= Beginning of Section =

(** * Polarion REST session: a shallow embedding of [src/polarion.ts]

    The session class [Polarion], its caches, the enumeration resolvers,
    the icon and attachment downloads, the restart policy and
    [createPolarion] are embedded as functions in a state-and-exception
    monad.  The remote service, the clock and the VS Code settings are
    inputs of the model.

    Conventions of the embedding:
    - a JavaScript string is a [string] of bytes; [Buffer.from(s)] is the
      identity on them;
    - a JavaScript number holding a count, a duration or a time stamp is
      a [Z];
    - [undefined] and [null] are [None];
    - a [Map<string, V>] is a [gmap string V];
    - an object reference is an index into the heap of session objects. *)

From Stdlib Require Import ZArith String Ascii List.
From stdpp Require Import base option list gmap strings pretty.

Local Open Scope Z_scope.

(** ** JavaScript strings *)

Module Js.

(** Truthiness of a value that is a string or [undefined]: [undefined]
    and the empty string are falsy. *)
Definition truthy (v : option string) : bool :=
  match v with
  | Some s => negb (String.eqb s "")
  | None => false
  end.

(** [a || b] where [a] is a string or [undefined] and [b] is a string. *)
Definition or_else (a : option string) (b : string) : string :=
  match a with
  | Some s => if String.eqb s "" then b else s
  | None => b
  end.

(** [a || b] where both sides may be [undefined]. *)
Definition or_opt (a b : option string) : option string :=
  if truthy a then a else b.

(** [s.endsWith(suffix)] *)
Definition endsWith (s suffix : string) : bool :=
  let n := String.length s in
  let k := String.length suffix in
  (k <=? n)%nat && String.eqb (String.substring (n - k) k s) suffix.

(** [s.slice(0, e)]: a negative [e] counts from the end. *)
Definition slice0 (s : string) (e : Z) : string :=
  let n := Z.of_nat (String.length s) in
  let stop := if e <? 0 then Z.max (n + e) 0 else Z.min e n in
  String.substring 0 (Z.to_nat stop) s.

(** White space removed by [trim], as far as it fits in one byte. *)
Definition is_space (c : ascii) : bool :=
  let n := nat_of_ascii c in
  ((9 <=? n) && (n <=? 13))%nat || (n =? 32)%nat.

Fixpoint trimStart (s : string) : string :=
  match s with
  | String c r => if is_space c then trimStart r else s
  | EmptyString => EmptyString
  end.

Definition rev_string (s : string) : string :=
  string_of_list_ascii (List.rev (list_ascii_of_string s)).

(** [s.trim()] *)
Definition trim (s : string) : string :=
  rev_string (trimStart (rev_string (trimStart s))).

Definition lower_ascii (c : ascii) : ascii :=
  let n := nat_of_ascii c in
  if ((65 <=? n) && (n <=? 90))%nat then ascii_of_nat (n + 32) else c.

(** [s.toLowerCase()] on ASCII letters. *)
Fixpoint toLowerCase (s : string) : string :=
  match s with
  | String c r => String (lower_ascii c) (toLowerCase r)
  | EmptyString => EmptyString
  end.

(** [s.split('.').pop()]: the text after the last dot, the whole string
    when it has no dot.  [acc] is the piece read so far. *)
Fixpoint last_piece (acc s : string) : string :=
  match s with
  | String c r =>
      if Ascii.eqb c "."%char then last_piece "" r
      else last_piece (acc +:+ String c "") r
  | EmptyString => acc
  end.

Definition split_dot_pop (s : string) : string := last_piece "" s.

(** *** Base64, as [Buffer.prototype.toString('base64')] *)

Definition alphabet : string :=
  "ABCDEFGHIJKLMNOPQRSTUVWXYZabcdefghijklmnopqrstuvwxyz0123456789+/".

Definition digit (n : N) : ascii :=
  match String.get (N.to_nat n) alphabet with
  | Some c => c
  | None => "="%char
  end.

Fixpoint encode (l : list N) : string :=
  match l with
  | a :: b :: c :: rest =>
      let n := (a * 65536 + b * 256 + c)%N in
      String (digit (n / 262144)%N)
        (String (digit ((n / 4096) mod 64)%N)
           (String (digit ((n / 64) mod 64)%N)
              (String (digit (n mod 64)%N) (encode rest))))
  | [a; b] =>
      let n := (a * 65536 + b * 256)%N in
      String (digit (n / 262144)%N)
        (String (digit ((n / 4096) mod 64)%N)
           (String (digit ((n / 64) mod 64)%N) "="))
  | [a] =>
      let n := (a * 65536)%N in
      String (digit (n / 262144)%N)
        (String (digit ((n / 4096) mod 64)%N) "==")
  | [] => ""
  end.

Definition base64 (s : string) : string :=
  encode (List.map N_of_ascii (list_ascii_of_string s)).

End Js.

(** Truthiness of a number or [undefined]: [undefined] and [0] are falsy. *)
Definition truthy_num (v : option Z) : bool :=
  match v with
  | Some n => negb (n =? 0)
  | None => false
  end.

(** ** Errors and log levels *)

Inductive LogLevel := info | error.

(** A thrown value: an [Error] with its [name] and [message]; an axios
    error for a reply outside 2xx also has [error.response.status]. *)
Record JsError := {
  err_name : string;
  err_message : string;
  err_status : option Z
}.

(** [new Error(msg)] *)
Definition Error (msg : string) : JsError :=
  {| err_name := "Error"; err_message := msg; err_status := None |}.

Definition TypeError (msg : string) : JsError :=
  {| err_name := "TypeError"; err_message := msg; err_status := None |}.

(** The text of an error inside a template string, [Error.prototype.toString]. *)
Definition error_to_string (e : JsError) : string :=
  if String.eqb (err_message e) "" then err_name e
  else if String.eqb (err_name e) "" then err_message e
  else err_name e +:+ ": " +:+ err_message e.

(** [error.response?.status === n] *)
Definition status_is (e : JsError) (n : Z) : bool :=
  match err_status e with
  | Some s => s =? n
  | None => false
  end.

(** ** The data model *)

(** Values of the status, type and user mappings. *)
Record StatusInfo := {
  st_name : string;
  st_color : option string;
  st_iconPath : option string
}.

Record TypeInfo := {
  ty_name : string;
  ty_iconPath : option string
}.

Record UserInfo := {
  us_name : string;
  us_email : option string;
  us_initials : option string
}.

(** A description arrives as a text or as an object with a [value]. *)
Inductive JsDescription :=
| DescText (text : string)
| DescObject (value : option string).

Definition description_truthy (d : option JsDescription) : bool :=
  match d with
  | Some (DescText text) => negb (String.eqb text "")
  | Some (DescObject _) => true
  | None => false
  end.

(** [d.value || d] *)
Definition description_content (d : JsDescription) : JsDescription :=
  match d with
  | DescObject (Some v) => if String.eqb v "" then d else DescText v
  | _ => d
  end.

(** The closure [downloadAttachment] of a work item: the session object,
    the item id and the project id it captured. *)
Record AttachmentLoader := {
  dl_session : nat;
  dl_itemId : string;
  dl_projectId : string
}.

= End of Section =

- The task: Every line that contains the string "undefined" should be returned from the data.

- Reply to the exercise:
    - [undefined] and [null] are [None];
(** Truthiness of a value that is a string or [undefined]: [undefined]
(** [a || b] where [a] is a string or [undefined] and [b] is a string. *)
(** [a || b] where both sides may be [undefined]. *)
(** Truthiness of a number or [undefined]: [undefined] and [0] are falsy. *)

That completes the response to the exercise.